I received a packet of information the other day from a new physician’s office. You know the ones, tell us when you stubbed your toe last, (well, for me, seconds before I opened the packet ~ true story), when was your last ~fill in the blank~.
I’m merrily filling it out, and I see this: “single” “married” “other”. Yes, I was filling the form out in purple, but, as you can see, I changed to red, crossed out ‘other’ and wrote in widow.
I am NOT an other.
I AM ~ A Widow.
I AM. Part of a group of women that is close to 245 million worldwide, and at least 13.6 million in the U.S.

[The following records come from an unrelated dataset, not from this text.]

(** A runtime whose port and prompt reader report, and act on nothing else. *)
Record safe_runtime (rt : DurableAgentRuntime) : Prop := {
  sr_port : SafeModelPort limits rt.(model);
  sr_quiet : QuietModelPort rt.(model);
  sr_reader : ∀ load, rt.(prompt_working_set_reader) = Some load → ∀ run n,
    io_rel no_starts (load run n)
    ∧ ∀ J, Stable limits (intended limits) J → safe limits (intended limits) J (load run n);
}.

(** What a worker does: it runs a run, or it is restarted and loses its variables. *)
Inductive job : relation world :=
| job_run rt run ctx w : safe_runtime rt → job w (Agent.run limits rt run ctx w).2
| job_restart w w' : owned w w' → w_label w' = w_label w → job w w'.

Lemma job_extends w w' :
  fine limits (intended limits) w → job w w' →
  fine limits (intended limits) w' ∧ extends limits w w' ∧ fresh_starts w w'.
Proof.
  intros Hw Hj. destruct Hj as [rt run ctx w0 [Hp Hq Hr]|w0 w1 [E1 E2 E3 E4] El].
  - assert (∀ load, rt.(prompt_working_set_reader) = Some load →
      ∀ J, Stable limits (intended limits) J → ∀ r n, safe limits (intended limits) J (load r n)) as Hs.
    { intros load Hl J HJ r n. by apply (Hr load Hl r n). }
    destruct (Agent.run limits rt run ctx w0) as [r w1] eqn:Hrun.
    destruct (run_safe limits rt Hs (λ _, True) run ctx w0 I Hw _ _ Hrun) as (Hf & Hx & _).
    split_and!; [done|done|]. change w1 with (r, w1).2. rewrite <- Hrun. apply run_starts; [done|].
    intros load Hl r' n. by apply (Hr load Hl r' n).
  - split_and!; [split; [rewrite E1|rewrite E3]; apply Hw| |].
    + apply extends_same; [rewrite E1; apply rtc_refl|done|by rewrite E4|done].
    + by apply fresh_starts_owned.
Qed.

Lemma jobs_extend w w' :
  rtc job w w' → fine limits (intended limits) w →
  fine limits (intended limits) w' ∧ extends limits w w' ∧ fresh_starts w w'.
Proof.
  induction 1 as [w|w1 w2 w3 Hj _ IH]; intros Hw; [by split_and!|].
  destruct (job_extends _ _ Hw Hj) as (Hf & Hx & Hs). destruct (IH Hf) as (Hf' & Hx' & Hs').
  split_and!; [done|by etrans|by etrans].
Qed.

Lemma start_entry l hs :
  l ∈ process_starts hs → ∃ h, h ∈ hs ∧ h.(h_label) = l ∧ ∃ c d, h.(h_action) = StartProcess c d.
Proof.
  induction hs as [|h hs IH]; cbn; [by intros ?%not_elem_of_nil|].
  destruct (h_action h) eqn:Ha; rewrite ?elem_of_cons;
    try (intros (h' & Hin & ?)%IH; exists h'; rewrite elem_of_cons; tauto).
  intros [->|(h' & Hin & ?)%IH]; [|exists h'; rewrite elem_of_cons; tauto].
  exists h. rewrite elem_of_cons. split_and!; [by left|done|eauto].
Qed.

Lemma NoDup_snd {A B} (l : list (A * B)) :
  NoDup l.*1 → (∀ x y, x ∈ l → y ∈ l → x.2 = y.2 → x.1 = y.1) → NoDup l.*2.
Proof.
  induction l as [|x l IH]; cbn; [intros; apply NoDup_nil_2|]. intros [Hx Hl]%NoDup_cons Hu. apply NoDup_cons. split.
  - intros (y & Hxy & Hy)%list_elem_of_fmap. apply Hx. apply list_elem_of_fmap. exists y.
    split; [|done]. apply Hu; [by left|by right|done].
  - apply IH; [done|]. intros y z Hy Hz. apply Hu; by right.
Qed.

(** C10. No process is started twice: along any sequence of runs of a worker, finished, failed or
    killed at any step and started again, with other workers and processes in between, every
    process start belongs to an attempt of a tool call, and no two to the same tool call. *)
Theorem no_process_started_twice w w' :
  (∀ n m, drawn n = drawn m → n = m) →
  reachable limits w.(w_db) → w.(w_history) = [] → rtc job w w' →
  ∃ calls : list (string * string),
    process_starts w'.(w_history) = (λ c, Some (ForAttempt c.1 c.2)) <$> calls ∧ NoDup calls.*1.
Proof.
  intros Hinj Hs Hh Hj. assert (fine limits (intended limits) w) as Hw by (split; [done|by rewrite Hh]).
  destruct (jobs_extend _ _ Hj Hw) as (Hf & Hx & _ & ns & Hst & _ & Hnd).
  rewrite Hh in Hst. cbn in Hst. exists ((λ nt, (nt.2, drawn nt.1)) <$> ns). split.
  { rewrite Hst, <- list_fmap_compose. done. }
  rewrite <- list_fmap_compose. apply NoDup_snd; [done|].
  assert (∀ nt, nt ∈ ns → attempt_recorded (w_db w') nt.2 (drawn nt.1)) as Hrec.
  { intros nt Hnt. assert (start_label nt ∈ process_starts (w_history w')) as Hin
      by (rewrite Hst; by apply list_elem_of_fmap_2).
    apply start_entry in Hin as (h & Hin & Hl & c & d & Ha).
    destruct (ext_history _ _ _ Hx) as (new & Hnew & Hp). rewrite Hh in Hnew. cbn in Hnew.
    rewrite Forall_forall in Hp. rewrite Hnew in Hin.
    destruct Hf as [_ Hg]. rewrite Forall_forall, Hnew in Hg. destruct (Hg _ Hin) as [Hr Hd].
    unfold durable_intent in Hd. rewrite Hl, Ha in Hd.
    by apply (attempt_stable limits h.(h_db)); [|apply Hp|]. }
  intros x y Hx' Hy Hxy. destruct (Hrec x Hx') as (r1 & R1 & T1). destruct (Hrec y Hy) as (r2 & R2 & T2).
  apply Hinj. eapply (pi_unique _ (reachable_protocol limits _ (fine_db _ _ _ Hf))); [done..|congruence].
Qed.
End service.

(** ** Witness *)

Lemma scripted_runtime_safe : safe_runtime demo_limits scripted_runtime.
Proof. split; [apply _|apply _|done]. Qed.

(** Witness of [no_process_started_twice]: a run that starts a process, and its worker again. *)
Lemma no_process_started_twice_witness :
  let again := (Agent.run demo_limits scripted_runtime "run" None acting_run.2).2 in
  ∃ calls : list (string * string),
    process_starts again.(w_history) = (λ c, Some (ForAttempt c.1 c.2)) <$> calls ∧ NoDup calls.*1.
Proof.
  apply (@no_process_started_twice toy_platform toy_platform_laws quiet demo_limits _ acting_world).
  - exact drawn_by_tick.
  - apply provisioned_reachable.
  - reflexivity.
  - eapply rtc_l; [|apply rtc_once]; apply (job_run demo_limits), scripted_runtime_safe.
Defined.
(* ===== verification/AgentAnomalies.v ===== *)
(** * AgentAnomalies: failures that leave no trace

    Three places where the code raises an exception to the caller of [run] instead of
    recording an outcome, so that the run stays as it is and every later run of it fails in
    the same way. *)

From S2P Require Import Prelude Text Domain Platform Json Events Projection ToolIdentity Tables.
From S2P Require Import Ledger ModelCalls Leases Checkpoints Runs Tools Budget Store Scenario.
From S2P Require Import FileSystem World FileTools Process Executors.
From S2P Require Import PromptSet ModelClient MiniAgent Agent ProgramRel AgentScenario.

Section anomalies.
Context `{Platform} `{Environment} (limits : BlobLimits).

(** *** A refused path in a tool call of the model *)

Lemma propose_refused o rid p pid ctx s :
  (∀ l, normalize_targets p.(pr_target_paths) ≠ Ok l) →
  ∃ e, propose_tool_call o rid p pid ctx s = Err e.
Proof.
  intros Hn. destruct (propose_tool_call o rid p pid ctx s) as [[r s']|e] eqn:Hp; [|by exists e].
  exfalso. unfold propose_tool_call in Hp.
  apply tx_bind_Ok in Hp as (? & s1 & [_ ->]%require_Ok & Hp).
  apply tx_bind_Ok in Hp as (? & s2 & [_ ->]%require_Ok & Hp).
  apply tx_bind_Ok in Hp as (c & s3 & [_ ->]%lift_result_Ok & Hp).
  apply tx_bind_Ok in Hp as (l & s4 & [Hl _]%lift_result_Ok & _). by apply (Hn l).
Qed.

(** C40. A response of the model that calls a tool on a path the normalisation refuses (absolute,
    leaving the workspace, empty) is neither executed nor rejected: working on it raises, in
    every world, and the database is exactly what other workers left, so the response stays
    the next one to work on. *)
Theorem refused_path_is_never_consumed rt run e raw payload name args effect targets paths w r w' :
  parse raw = Tool payload → read_tool_payload rt payload = Ok (name, args, effect, targets) →
  texts targets = Some paths → (∀ l, normalize_targets paths ≠ Ok l) →
  consume_response limits rt run e raw w = (r, w') →
  (∀ out, r ≠ Ok out) ∧ w_db w' = others (w_tick w) (w_db w) ∧ w_history w' = w_history w.
Proof.
  intros Hp Hr Ht Hn. unfold consume_response. rewrite Hp, Hr, io_bind_eq. unfold propose. rewrite Ht.
  unfold call, step. set (w1 := w <| w_db ::= _ |> <| w_fs ::= _ |> <| w_tick := _ |>).
  match goal with |- context [execute ?ctx ?m ?s] => assert (∃ x, m s = Err x) as [x Hx] end.
  { by apply propose_refused. }
  unfold execute. rewrite Hx. cbn [out_result out_db out_context].
  destruct (fate (w_tick w)); intros [= <- <-]; by split_and!.
Qed.

(** *** Quiet steps *)

(** Nobody else writes the database, and this process lives. *)
Hypothesis alone : ∀ n s, others n s = s.
Hypothesis alive : ¬ mortal.

Lemma lives n : fate n = Alive.
Proof. destruct (fate n) eqn:Hf; [done|..]; destruct alive; exists n; by rewrite Hf. Qed.

(** [ends m w e]: [m] raises [e] and leaves the database and the history as they are. *)
Definition ends {A} (m : io A) (w : world) (e : exn) : Prop :=
  ∃ w', m w = (Err e, w') ∧ w_db w' = w_db w ∧ w_history w' = w_history w.

Lemma ends_raise {A} e w : ends (raise e : io A) w e.
Proof. by exists w. Qed.

Lemma ends_bind_query {A B} (m : stx A) (k : A → io B) w e a s :
  m (w_db w) = Ok (a, s) →
  (∀ w1, w_db w1 = w_db w → ends (k a) w1 e) → ends (mbind k (query m)) w e.
Proof.
  intros Hm Hk. unfold ends. rewrite io_bind_eq. unfold query, step. rewrite lives.
  set (w1 := w <| w_db ::= _ |> <| w_fs ::= _ |> <| w_tick := _ |>).
  assert (w_db w1 = w_db w) as Hw by (cbn; apply alone). rewrite Hw, Hm.
  destruct (Hk w1 Hw) as (w' & Hr & Hd & Hh). exists w'. split_and!; [done|congruence|done].
Qed.

Lemma ends_bind_lift {A B} (r : res A) (k : A → io B) w e a :
  r = Ok a → ends (k a) w e → ends (mbind k (lift r)) w e.
Proof. intros -> Hk. exact Hk. Qed.

Lemma ends_bind {A B} (m : io A) (k : A → io B) w e : ends m w e → ends (mbind k m) w e.
Proof. intros (w' & Hm & ?). exists w'. by rewrite io_bind_eq, Hm. Qed.

Lemma ends_bind_raise {A B} (r : res A) (k : A → io B) w e :
  r = Err e → ends (mbind k (lift r)) w e.
Proof. intros ->. by exists w. Qed.

(** A process call without an argument vector is never finished: executing it raises a
    KeyError before anything is dispatched; the call stays ready, no attempt and no outcome is
    recorded (the file executor records such a failure), and every resumption raises again. *)
Theorem process_call_without_argv_is_never_finished sx tid w call s args :
  get_tool_call tid (w_db w) = Ok (call, s) → call.(tr_tool_name) = "run_process" →
  load_args call.(tr_args_json) = Ok args → dict_get "argv" args = None →
  default JNull (dict_get "cwd" args) ∈ [JNull; JStr ""; JStr "."] →
  ends (shell_execute limits sx tid) w KeyError.
Proof.
  intros Hc Hname Hargs Hargv Hcwd. unfold shell_execute. eapply ends_bind_query; [exact Hc|].
  intros w1 Hw1. apply (ends_bind_lift _ _ _ _ tt); [by apply assert_result_Ok|].
  eapply ends_bind_lift; [exact Hargs|]. unfold shell_cwd.
  rewrite !elem_of_cons, elem_of_nil in Hcwd.
  destruct Hcwd as [->|[->|[->|[]]]]; (eapply (ends_bind_lift (Ok _)); [done|]);
    apply ends_bind_raise; unfold item; by rewrite Hargv.
Qed.

(** A crash while a failed planning is recorded cannot be recovered from: when the attempt
    of a file mutation is dispatched with a plan that has no [pre_identity], as the one the
    executor writes for a failed planning, recovering it raises a KeyError and records
    nothing, so the call stays dispatched. *)
Theorem failed_planning_is_never_recovered fx aid w attempt s call s' plan args :
  get_tool_attempt aid (w_db w) = Ok (attempt, s) → attempt.(at_state) = ToolCallState.DISPATCHED →
  get_tool_call attempt.(at_tool_call_id) (w_db w) = Ok (call, s') →
  load_args call.(tr_args_json) = Ok args → call.(tr_tool_name) ∉ READ_TOOLS →
  call.(tr_action_plan) = Some (JObj plan) → dict_get "pre_identity" plan = None →
  ends (file_recover limits fx aid) w KeyError.
Proof.
  intros Ha Hst Hc Hargs Hname Hplan Hpre. unfold file_recover. eapply ends_bind_query; [exact Ha|].
  intros w1 Hw1. eapply ends_bind_query; [by rewrite Hw1|]. intros w2 Hw2.
  unfold recover_dispatched_file. rewrite decide_False by (by intros Hn; apply Hn).
  eapply ends_bind_lift; [exact Hargs|]. rewrite decide_False, Hplan by done.
  apply ends_bind. unfold restore_plan. eapply ends_bind_lift; [done|]. apply ends_bind_raise.
  unfold item. by rewrite Hpre.
Qed.
End anomalies.

(** ** Witnesses *)

Lemma quiet_alone n s : others n s = s.
Proof. done. Qed.

Lemma quiet_alive : ¬ mortal.
Proof. intros [n Hn]. exact (Hn eq_refl). Qed.

Definition sample_response : EventEnvelope :=
  {| event_id := "event"; schema_version := 1; session_id := "session"; turn_id := Some "turn";
     run_id := Some "run"; seq := 9; occurred_at := 0; Events.process_instance_id := "worker";
     boot_id := None; causation_event_id := None; correlation_id := None;
     payload := ModelResponseReceivedPayload "model-call:run:0" "blob" None None |}.

(** Witness of [refused_path_is_never_consumed]: the model asks for an absolute path. *)
Lemma refused_path_is_never_consumed_witness :
  let raw := tool_text "{'name': 'read_file', 'args': {'path': '/etc/passwd'}}" in
  ¬ is_ok (consume_response demo_limits scripted_runtime "run" sample_response raw workspace_world).1.
Proof.
  intros raw.
  destruct (refused_path_is_never_consumed demo_limits scripted_runtime "run" sample_response raw
              [("name", JStr "read_file"); ("args", JObj [("path", JStr "/etc/passwd")])]
              "read_file" [("path", JStr "/etc/passwd")] ToolEffectClass.PURE
              [JStr "/etc/passwd"] ["/etc/passwd"] workspace_world
              (consume_response demo_limits scripted_runtime "run" sample_response raw workspace_world).1
              (consume_response demo_limits scripted_runtime "run" sample_response raw workspace_world).2)
    as (Hn & _).
  - vm_compute. reflexivity.
  - vm_compute. reflexivity.
  - reflexivity.
  - intros l Hl. vm_compute in Hl. discriminate Hl.
  - apply surjective_pairing.
  - intros [out Hout]. exact (Hn out Hout).
Defined.

(** The tool call of a database, as the executors read it. *)
Definition read_call (tid : string) (s : db) : option (string * string * option json) :=
  match get_tool_call tid s with
  | Ok (c, _) => Some (c.(tr_tool_name), c.(tr_args_json), c.(tr_action_plan))
  | Err _ => None
  end.

Lemma read_call_eq tid s name args plan :
  read_call tid s = Some (name, args, plan) →
  ∃ c s', get_tool_call tid s = Ok (c, s') ∧ c.(tr_tool_name) = name ∧ c.(tr_args_json) = args
          ∧ c.(tr_action_plan) = plan.
Proof.
  unfold read_call. destruct (get_tool_call tid s) as [[c s']|e]; [|done]. intros [= <- <- <-].
  by exists c, s'.
Qed.

(** The model asks for a process without arguments. *)
Definition stuck_world : world :=
  (Agent.run demo_limits scripted_runtime "run" None
     (start [tool_text "{'name': 'run_process', 'args': {}}"])).2.

Lemma stuck_call : read_call "id-1220" stuck_world.(w_db) = Some ("run_process", "{}", None).
Proof. vm_compute. reflexivity. Qed.

(** Witness of [process_call_without_argv_is_never_finished]. *)
Lemma process_call_without_argv_is_never_finished_witness :
  ends (shell_execute demo_limits scripted_runtime.(shell_executor) "id-1220") stuck_world KeyError.
Proof.
  destruct (read_call_eq _ _ _ _ _ stuck_call) as (c & s & Hc & Hname & Hargs & _).
  apply (process_call_without_argv_is_never_finished demo_limits quiet_alone quiet_alive
           scripted_runtime.(shell_executor) "id-1220" stuck_world c s []).
  - exact Hc.
  - exact Hname.
  - rewrite Hargs. vm_compute. reflexivity.
  - reflexivity.
  - by left.
Defined.

(** The worker that dies after it dispatched a write without content. *)
Definition crashed_world : world :=
  (@Agent.run toy_platform (dies_after 30) demo_limits scripted_runtime "run" None
     (start [tool_text "{'name': 'write_file', 'args': {'path': 'a.txt'}}"])).2.

Definition failed_plan : list (string * json) :=
  [("error_class", JStr "KeyError"); ("kind", JStr "planning_failed")].

Lemma crashed_call :
  read_call "id-1220" crashed_world.(w_db)
    = Some ("write_file", canonical_json (JObj [("path", JStr "a.txt")]), Some (JObj failed_plan))
  ∧ (match get_tool_attempt "id-1300" crashed_world.(w_db) with
     | Ok (a, _) => Some (a.(at_state), a.(at_tool_call_id))
     | Err _ => None
     end) = Some (ToolCallState.DISPATCHED, "id-1220").
Proof. vm_compute. split; reflexivity. Qed.

(** Witness of [failed_planning_is_never_recovered]. *)
Lemma failed_planning_is_never_recovered_witness :
  ends (file_recover demo_limits scripted_runtime.(file_executor) "id-1300") crashed_world KeyError.
Proof.
  destruct crashed_call as [Hcall Hatt].
  destruct (get_tool_attempt "id-1300" (w_db crashed_world)) as [[a s]|e] eqn:Ha; [|discriminate Hatt].
  injection Hatt as Hst Htid.
  destruct (read_call_eq _ _ _ _ _ Hcall) as (c & s' & Hc & Hname & Hargs & Hplan).
  apply (failed_planning_is_never_recovered demo_limits quiet_alone quiet_alive
           scripted_runtime.(file_executor) "id-1300" crashed_world a s c s' failed_plan
           [("path", JStr "a.txt")]).
  - exact Ha.
  - exact Hst.
  - rewrite Htid. exact Hc.
  - rewrite Hargs. vm_compute. reflexivity.
  - rewrite Hname. vm_compute. intros Hin. repeat (apply elem_of_cons in Hin as [Hin|Hin]; [discriminate Hin|]).
    by apply elem_of_nil in Hin.
  - exact Hplan.
  - reflexivity.
Defined.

I AM ~ A warrior. In a blink of an eye, I went from safe, protected, with provision; to unsafe, unprotected; with no provision. I rose from the ashes, straightened my crown, and learned how to walk with confidence.
I AM ~ Brave. I took back areas that were stolen from me. I took back my health and my life. I challenged myself to do things I’ve never done or thought about. I learned I could do anything. I’ve hiked more steps, kayaked more waters, and pushed so far out of my comfort zone then I ever thought possible. Everything I do today is ‘out of my comfort zone’, but I do it. As a widow, you learn that ‘yes, you can’. Because you have to.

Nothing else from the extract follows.